L2 Announcements / L2 Aware LB (Beta)

Note

This is a beta feature. Please provide feedback and file a GitHub issue if you experience any problems.

L2 Announcements is a feature which makes services visible and reachable on the local area network. This feature is primarily intended for on-premises deployments within networks without BGP based routing such as office or campus networks.

When used, this feature will respond to ARP/NDP queries for ExternalIPs and/or LoadBalancer IPs. These IPs are Virtual IPs (not installed on network devices) on multiple nodes, so for each service one node at a time will respond to ARP/NDP queries and respond with its MAC address. This node will perform load balancing with the service load balancing feature, thus acting as a north/south load balancer.

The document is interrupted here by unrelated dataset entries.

(** The entities a run returns are the targets of the paths it returns, one
    for each, in the order of their scores: the score of an entity is the sum of
    the scores of its paths, added in the order of the paths, its count their
    number, and its labels and identity are those of the first of them. *)
Theorem impacted_entities_are_groups `{PyText} `{PyNumbers} `{Neo4jClient W}
    c hex cx ready graph_name max_iterations limit (w : W) res w' :
  run_channel_propagation c hex cx ready graph_name max_iterations limit w = (Ok res, w') →
  ∃ ranks ps, activated_paths res = map path_payload ps ∧
    impacted_entities res = map impact_payload (take (Z.to_nat limit) (sort_by impact_key
      (omap (impact_of c ranks ps) (first_seen (omap target_id ps))))).
Proof.
  intros (_ & es & ps & _ & Ha & He & _)%run_output. exists (pagerank_by_node_id es), ps. split; [done|].
  rewrite He. unfold impacted_entities_from_paths. by rewrite impacts_grouped.
Qed.

(** ** The context *)

Lemma rfold_snoc {E A B} (f : B → A → result E B) acc l x :
  rfold f acc (l ++ [x])%list = let* a := rfold f acc l in f a x.
Proof.
  revert acc. induction l as [|y l IHl]; intros acc; simpl; [by destruct (f acc x)|].
  destruct (f acc y); simpl; [apply IHl|done].
Qed.

Lemma multipliers_for_ok `{PyNumbers} regime key cs ms :
  multipliers_for regime key cs = Ok ms →
  NoDup (dkeys ms) ∧ (∀ k, k ∈ dkeys ms → k ∈ cs) ∧
  ∀ c, c ∈ cs → ∃ m, dget c ms = Some m ∧ context_multiplier regime key c = Ok m.
Proof.
  unfold multipliers_for. revert ms. induction cs as [|c cs IH] using rev_ind; intros ms.
  { intros [= <-]. split_and!; [constructor|done|by intros c ?%elem_of_nil]. }
  rewrite rfold_snoc. intros (ms0 & Hms & (m & Hm & [= <-])%rbind_ok)%rbind_ok.
  destruct (IH _ Hms) as (Hn & Hk & Hv). split_and!.
  - by apply NoDup_dset.
  - intros k. rewrite dkeys_dset. destruct (dhas c ms0); rewrite elem_of_app; [left; auto|].
    rewrite elem_of_app. intros [?|?]; auto.
  - intros c' [Hc| ->%list_elem_of_singleton]%elem_of_app.
    + rewrite dget_dset. destruct (String.eqb_spec c' c) as [->|_]; [by exists m|by apply Hv].
    + exists m. by rewrite dget_dset_eq.
Qed.

Lemma float_dict_clean ms : NoDup (dkeys ms) → (∀ k, k ∈ dkeys ms → strip k = k) → float_dict ms = ms.
Proof.
  unfold float_dict. change ms with ([] ++ ms)%list at 1 4. generalize ([] : pydict spec_float) as acc.
  induction ms as [|[k v] ms IH]; intros acc; cbn [fold_left fst snd]; [by rewrite app_nil_r|].
  intros Hn Hs. rewrite (Hs k) by left. rewrite dset_new.
  - replace (acc ++ (k, v) :: ms)%list with ((acc ++ [(k, v)]) ++ ms)%list in * by by rewrite <- app_assoc.
    apply IH; [done|]. intros k' Hk'. apply Hs. by right.
  - unfold dkeys in *. rewrite map_app in Hn. apply NoDup_app in Hn as (_ & Hn & _). intros Hin.
    apply (Hn k Hin). left.
Qed.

The advantage of this feature over NodePort services is that each service can use a unique IP so multiple services can use the same port numbers. When using NodePorts, it is up to the client to decide to which host to send traffic, and if a node goes down, the IP+Port combo becomes unusable. With L2 announcements the service VIP simply migrates to another node and will continue to work.

Configuration

The L2 Announcements feature and all the requirements can be enabled as follows:

helm upgrade cilium ./cilium \
   --namespace kube-system \
   --reuse-values \
   --set l2announcements.enabled=true \
   --set k8sClientRateLimit.qps={QPS} \
   --set k8sClientRateLimit.burst={BURST} \
   --set kubeProxyReplacement=true \
   --set k8sServiceHost=${API_SERVER_IP} \
   --set k8sServicePort=${API_SERVER_PORT}

enable-l2-announcements: true
kube-proxy-replacement: true
k8s-client-qps: {QPS}
k8s-client-burst: {BURST}

Warning

Sizing the client rate limit (k8sClientRateLimit.qps and k8sClientRateLimit.burst) is important when using this feature due to increased API usage. See Sizing client rate limit for sizing guidelines.

Prerequisites

Kube Proxy replacement mode must be enabled. For more information, see Kubernetes Without kube-proxy.
All devices on which L2 Aware LB will be announced should be enabled and included in the --devices flag or devices Helm option if explicitly set, see NodePort Devices, Port and Bind settings.

Limitations

Due to the way L3->L2 translation protocols work, one node receives all ARP/NDP requests for a specific IP, so no load balancing can happen before traffic hits the cluster.
The feature currently has no traffic balancing mechanism so nodes within the same policy might be asymmetrically loaded. For details see Leader Election.
The feature is incompatible with the externalTrafficPolicy: Local on services as it may cause service IPs to be announced on nodes without pods causing traffic drops.

Policies

Policies provide fine-grained control over which services should be announced, where, and how. This is an example policy using all optional fields:

apiVersion: "cilium.io/v2alpha1"
kind: CiliumL2AnnouncementPolicy
metadata:
  name: policy1
spec:
  serviceSelector:
    matchLabels:
      color: blue
  nodeSelector:
    matchExpressions:
      - key: node-role.kubernetes.io/control-plane
        operator: DoesNotExist
  interfaces:
  - ^eth[0-9]+
  externalIPs: true
  loadBalancerIPs: true

Service Selector

The service selector is a label selector that determines which services are selected by this policy. If no service selector is provided, all services are selected by the policy. A service must have loadBalancerClass unspecified or set to io.cilium/l2-announcer to be selected by a policy for announcement.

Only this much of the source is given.